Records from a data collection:
(* ===== verification/Utf8Stream.v ===== *)
(** Streams of bytes: [codex-rs/utils/stream-parser/src/utf8_stream.rs], which
    feeds a parser of text from chunks that may cut a character. *)
From Stdlib Require Import ZifyN Zify.
From S2P Require Import Prelude RustStr Utf8 StreamText InlineTag.
Local Open Scope N_scope.
Local Ltac Zify.zify_post_hook ::= Z.div_mod_to_equations.

(** * The parser *)

Inductive Utf8StreamParserError : Type :=
| InvalidUtf8 (error_offset error_len : nat)
| IncompleteUtf8AtEof.
Record Utf8StreamParser (P : Type) : Type := { inner : P; pending_utf8 : list N }.
Arguments inner {P} _.
Arguments pending_utf8 {P} _.
Arguments Build_Utf8StreamParser {P} _ _.

Section utf8.
Context {P X : Type} `{StreamTextParser P X}.

Definition utf8_new (inner : P) : Utf8StreamParser P := {| inner := inner; pending_utf8 := [] |}.
Definition push_inner (p : Utf8StreamParser P) (text : str) (rest : list N)
    : Utf8StreamParser P * outcome Utf8StreamParserError (StreamTextChunk X) :=
  match push_str (inner p) text with
  | Ok (q, out) => ({| inner := q; pending_utf8 := rest |}, Ok out)
  | Err e => match e with end
  | Panic => (p, Panic)
  | OutOfFuel => (p, OutOfFuel)
  end.
(** On an error the buffer is cut back to what it was. *)
Definition push_bytes (chunk : list N) : stm (Utf8StreamParser P) Utf8StreamParserError (StreamTextChunk X) := λ p,
  let buffer := pending_utf8 p ++ chunk in
  let r := from_utf8 buffer in
  match utf8_error r with
  | None => push_inner p (decoded r) []
  | Some (Some error_len) => (p, Err (InvalidUtf8 (valid_up_to r) error_len))
  | Some None =>
      if decide (valid_up_to r = 0%nat) then ({| inner := inner p; pending_utf8 := buffer |}, Ok default_chunk)
      else
        let prefix := from_utf8 (take (valid_up_to r) buffer) in
        match utf8_error prefix with
        | None => push_inner p (decoded prefix) (drop (valid_up_to r) buffer)
        | Some e => (p, Err (InvalidUtf8 (valid_up_to prefix) (default 0%nat e)))
        end
  end.
Definition utf8_finish : stm (Utf8StreamParser P) Utf8StreamParserError (StreamTextChunk X) := λ p,
  let r := from_utf8 (pending_utf8 p) in
  match (if decide (pending_utf8 p = []) then None else utf8_error r) with
  | Some (Some error_len) => (p, Err (InvalidUtf8 (valid_up_to r) error_len))
  | Some None => (p, Err IncompleteUtf8AtEof)
  | None =>
      let '(p, pushed) :=
        if decide (pending_utf8 p = []) then (p, Ok default_chunk) else push_inner p (decoded r) [] in
      match pushed with
      | Ok out =>
          match finish (inner p) with
          | Ok (q, tail) => ({| inner := q; pending_utf8 := pending_utf8 p |}, Ok (chunk_app out tail))
          | Err e => match e with end
          | Panic => (p, Panic)
          | OutOfFuel => (p, OutOfFuel)
          end
      | failed => (p, failed)
      end
  end.
Definition into_inner (p : Utf8StreamParser P) : outcome Utf8StreamParserError P :=
  if decide (pending_utf8 p = []) then Ok (inner p)
  else match utf8_error (from_utf8 (pending_utf8 p)) with
       | None => Ok (inner p)
       | Some (Some error_len) => Err (InvalidUtf8 (valid_up_to (from_utf8 (pending_utf8 p))) error_len)
       | Some None => Err IncompleteUtf8AtEof
       end.
Definition into_inner_lossy (p : Utf8StreamParser P) : P := inner p.
End utf8.

(** * Lemmas *)

Section stream.
Context {P X : Type} `{StreamParserLaws P X}.

(** A stream of bytes: every chunk pushed, then the end. *)
Fixpoint collect_bytes (chunks : list (list N)) : stm (Utf8StreamParser P) Utf8StreamParserError (StreamTextChunk X) :=
  match chunks with
  | [] => utf8_finish
  | chunk :: chunks' => λ p,
      match push_bytes chunk p with
      | (q, Ok out) =>
          match collect_bytes chunks' q with
          | (r, Ok rest) => (r, Ok (chunk_app out rest))
          | failed => failed
          end
      | (q, Err e) => (q, Err e)
      | (q, Panic) => (q, Panic)
      | (q, OutOfFuel) => (q, OutOfFuel)
      end
  end.
Lemma push_bytes_step p pend chunk rest s :
  parser_wf p → Forall is_scalar s → pend ++ chunk ++ rest = encode_utf8 s →
  ∃ s1 s2 r, s = s1 ++ s2 ∧ r ++ rest = encode_utf8 s2 ∧ (r = [] ∨ cut_character r) ∧
    ((s1 = [] ∧ r ≠ [] ∧ push_bytes chunk (Build_Utf8StreamParser p pend) = (Build_Utf8StreamParser p r, Ok default_chunk))
     ∨ ∃ q c, push_str p s1 = Ok (q, c) ∧ parser_wf q
         ∧ push_bytes chunk (Build_Utf8StreamParser p pend) = (Build_Utf8StreamParser q r, Ok c)).
Proof.
  intros Hp Hs E. rewrite app_assoc in E.
  destruct (from_utf8_prefix s Hs _ _ E) as (s1 & s2 & r & -> & Eb & Er & Hr & Ef).
  exists s1, s2, r. split_and!; [done..|]. unfold push_bytes. cbn [pending_utf8 inner]. rewrite Ef. cbn [utf8_error valid_up_to decoded].
  destruct (push_total p s1 Hp) as (q & c & Eq & Hq).
  destruct (decide (r = [])) as [->|Hne].
  - right. exists q, c. split_and!; [done..|]. unfold push_inner. cbn [inner]. by rewrite Eq.
  - destruct (decide (length (encode_utf8 s1) = 0%nat)) as [Hz|Hz].
    + left. apply nil_length_inv in Hz. apply encode_utf8_nil in Hz as ->. split_and!; [done..|]. by rewrite Eb.
    + right. exists q, c. split_and!; [done..|]. rewrite Eb, take_app_length, drop_app_length.
      apply Forall_app in Hs as [Hs1 _].
      rewrite (from_utf8_encode s1 Hs1). cbn [utf8_error decoded]. unfold push_inner. cbn [inner]. by rewrite Eq.
Qed.
Lemma cut_character_not_whole r s : Forall is_scalar s → r = encode_utf8 s → ¬ cut_character r.
Proof. intros Hs -> [_ Hc]. rewrite from_utf8_encode in Hc by done. done. Qed.
Lemma utf8_finish_empty p q tail :
  finish p = Ok (q, tail) →
  collect_bytes [] (Build_Utf8StreamParser p []) = (Build_Utf8StreamParser q [], Ok tail).
Proof.
  intros E. cbn [collect_bytes]. unfold utf8_finish. cbn [pending_utf8]. rewrite !decide_True by done.
  cbv iota beta zeta. cbn [inner]. rewrite E. cbv iota beta. by destruct tail.
Qed.
(** The bytes of a text reach the parser inside as texts that make it up. *)
Lemma collect_bytes_texts chunks : ∀ p pend s,
  parser_wf p → Forall is_scalar s → pend = [] ∨ cut_character pend → pend ++ concat chunks = encode_utf8 s →
  ∃ texts out, collect p texts = Ok out ∧ concat texts = s ∧ (chunks ≠ [] → texts ≠ [])
    ∧ (collect_bytes chunks (Build_Utf8StreamParser p pend)).2 = Ok out.
Proof.
  induction chunks as [|chunk chunks IH]; intros p pend s Hp Hs Hpend E.
  - cbn in E. rewrite app_nil_r in E.
    destruct Hpend as [->|Hcut]; [|by destruct (cut_character_not_whole pend s Hs E)].
    symmetry in E. apply encode_utf8_nil in E as ->. destruct (finish_total p Hp) as (q & tail & Et).
    exists [], tail. unfold collect. cbn [push_all]. run_bind. rewrite Et. run_bind.
    assert (En : chunk_app default_chunk tail = tail) by (by destruct tail). rewrite En.
    split_and!; [done..|]. by rewrite (utf8_finish_empty p q tail Et).
  - destruct (push_bytes_step p pend chunk (concat chunks) s Hp Hs E) as (s1 & s2 & r & -> & Er & Hr & Hcase).
    apply Forall_app in Hs as [Hs1 Hs2]. cbn [collect_bytes].
    destruct Hcase as [(-> & Hne & ->)|(q & c & Eq & Hq & ->)].
    + destruct (IH p r s2 Hp Hs2 Hr Er) as (texts & out & Ec & Et & Hn & Eb). exists texts, out.
      split_and!; [done|done| |].
      * intros _. apply Hn. intros ->. cbn in Er. rewrite app_nil_r in Er.
        destruct Hr as [?|Hcut]; [done|]. by destruct (cut_character_not_whole r s2 Hs2 Er).
      * destruct (collect_bytes chunks _) as [q res]. cbn in *. subst res. cbn. f_equal. by destruct out.
    + destruct (IH q r s2 Hq Hs2 Hr Er) as (texts & out & Ec & Et & Hn & Eb). exists (s1 :: texts), (chunk_app c out).
      split_and!; [|by cbn; rewrite Et|done|].
      * unfold collect in *. rewrite push_all_cons, Eq. run_bind. destruct (push_all q texts) as [[p2 d]| | |]; try done.
        revert Ec. run_bind. destruct (finish p2) as [[p3 tail]| | |]; try done. run_bind. intros [= <-].
        unfold chunk_app. cbn. by rewrite !app_assoc.
      * destruct (collect_bytes chunks _) as [q' res]. cbn in *. by subst res.
Qed.

(** C40. A text sent as bytes in any chunks, even cut inside characters, gives
    what the wrapped parser gives for the text in one piece: no character is
    lost, duplicated or delayed past the end of the stream. *)
Theorem utf8_stream_decodes p chunks s :
  parser_wf p → Forall is_scalar s → chunks ≠ [] → concat chunks = encode_utf8 s →
  ∃ out out', (collect_bytes chunks (utf8_new p)).2 = Ok out ∧ collect p [s] = Ok out' ∧ chunk_equiv out out'.
Proof.
  intros Hp Hs Hne E. destruct (collect_bytes_texts chunks p [] s Hp Hs (or_introl eq_refl) E) as (texts & out & Ec & Et & Hn & Eb).
  specialize (Hn Hne). destruct texts as [|t texts]; [done|]. destruct (collect_concat p t texts Hp) as (c & c' & E1 & E2 & He).
  rewrite Ec in E1. injection E1 as <-. rewrite Et in E2. by exists out, c'.
Qed.
(** A chunk with invalid bytes is refused as a whole: the error reports
    where decoding failed, and neither the buffered bytes nor the wrapped
    parser have changed, so the stream can go on as if the chunk had not been
    sent. *)
Theorem push_bytes_rolls_back chunk p q e :
  push_bytes chunk p = (q, Err e) →
  q = p ∧ ∃ offset n, e = InvalidUtf8 offset n
    ∧ utf8_error (from_utf8 (pending_utf8 p ++ chunk)) = Some (Some n)
    ∧ valid_up_to (from_utf8 (pending_utf8 p ++ chunk)) = offset.
Proof.
  unfold push_bytes. destruct (utf8_error (from_utf8 (pending_utf8 p ++ chunk))) as [[n|]|] eqn:E.
  - intros [= <- <-]. split; [done|]. eauto.
  - destruct (decide _); [done|]. rewrite from_utf8_valid_prefix. cbn [utf8_error]. unfold push_inner.
    by destruct (push_str _ _) as [[? ?]|[]| |].
  - unfold push_inner. by destruct (push_str _ _) as [[? ?]|[]| |].
Qed.
End stream.

Lemma utf8_stream_decodes_witness :
  ∃ p, citation_new = Ok p ∧ Forall is_scalar [0x41; 0xE9]
    ∧ ∃ out out', (collect_bytes [[0x41; 0xC3]; [0xA9]] (utf8_new p)).2 = Ok out
        ∧ collect p [[0x41; 0xE9]] = Ok out' ∧ chunk_equiv out out'.
Proof.
  assert (Hs : Forall is_scalar [0x41; 0xE9]) by (repeat constructor; unfold is_scalar; lia).
  eexists. split; [reflexivity|]. split; [exact Hs|].
  apply (utf8_stream_decodes _ [[0x41; 0xC3]; [0xA9]] [0x41; 0xE9]); [by apply citation_new_wf|exact Hs|done|reflexivity].
Defined.
Lemma push_bytes_rolls_back_witness :
  ∃ p, citation_new = Ok p
    ∧ ∃ q, push_bytes [0x41; 0xFF] (Build_Utf8StreamParser p []) = (q, Err (InvalidUtf8 1 1))
        ∧ q = Build_Utf8StreamParser p [].
Proof.
  eexists. split; [reflexivity|]. eexists. split; [reflexivity|].
  refine (proj1 (push_bytes_rolls_back [0x41; 0xFF] _ _ (InvalidUtf8 1 1) _)). reflexivity.
Defined.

Work to be completed:
The required answer is the run of lines above, starting at the line with "End stream." and ending at the line with "eexists. split; [reflexivity|]. eexists.", reproduced exactly with both ends.

Task solution:
End stream.

Lemma utf8_stream_decodes_witness :
  ∃ p, citation_new = Ok p ∧ Forall is_scalar [0x41; 0xE9]
    ∧ ∃ out out', (collect_bytes [[0x41; 0xC3]; [0xA9]] (utf8_new p)).2 = Ok out
        ∧ collect p [[0x41; 0xE9]] = Ok out' ∧ chunk_equiv out out'.
Proof.
  assert (Hs : Forall is_scalar [0x41; 0xE9]) by (repeat constructor; unfold is_scalar; lia).
  eexists. split; [reflexivity|]. split; [exact Hs|].
  apply (utf8_stream_decodes _ [[0x41; 0xC3]; [0xA9]] [0x41; 0xE9]); [by apply citation_new_wf|exact Hs|done|reflexivity].
Defined.
Lemma push_bytes_rolls_back_witness :
  ∃ p, citation_new = Ok p
    ∧ ∃ q, push_bytes [0x41; 0xFF] (Build_Utf8StreamParser p []) = (q, Err (InvalidUtf8 1 1))
        ∧ q = Build_Utf8StreamParser p [].
Proof.
  eexists. split; [reflexivity|]. eexists. split; [reflexivity|].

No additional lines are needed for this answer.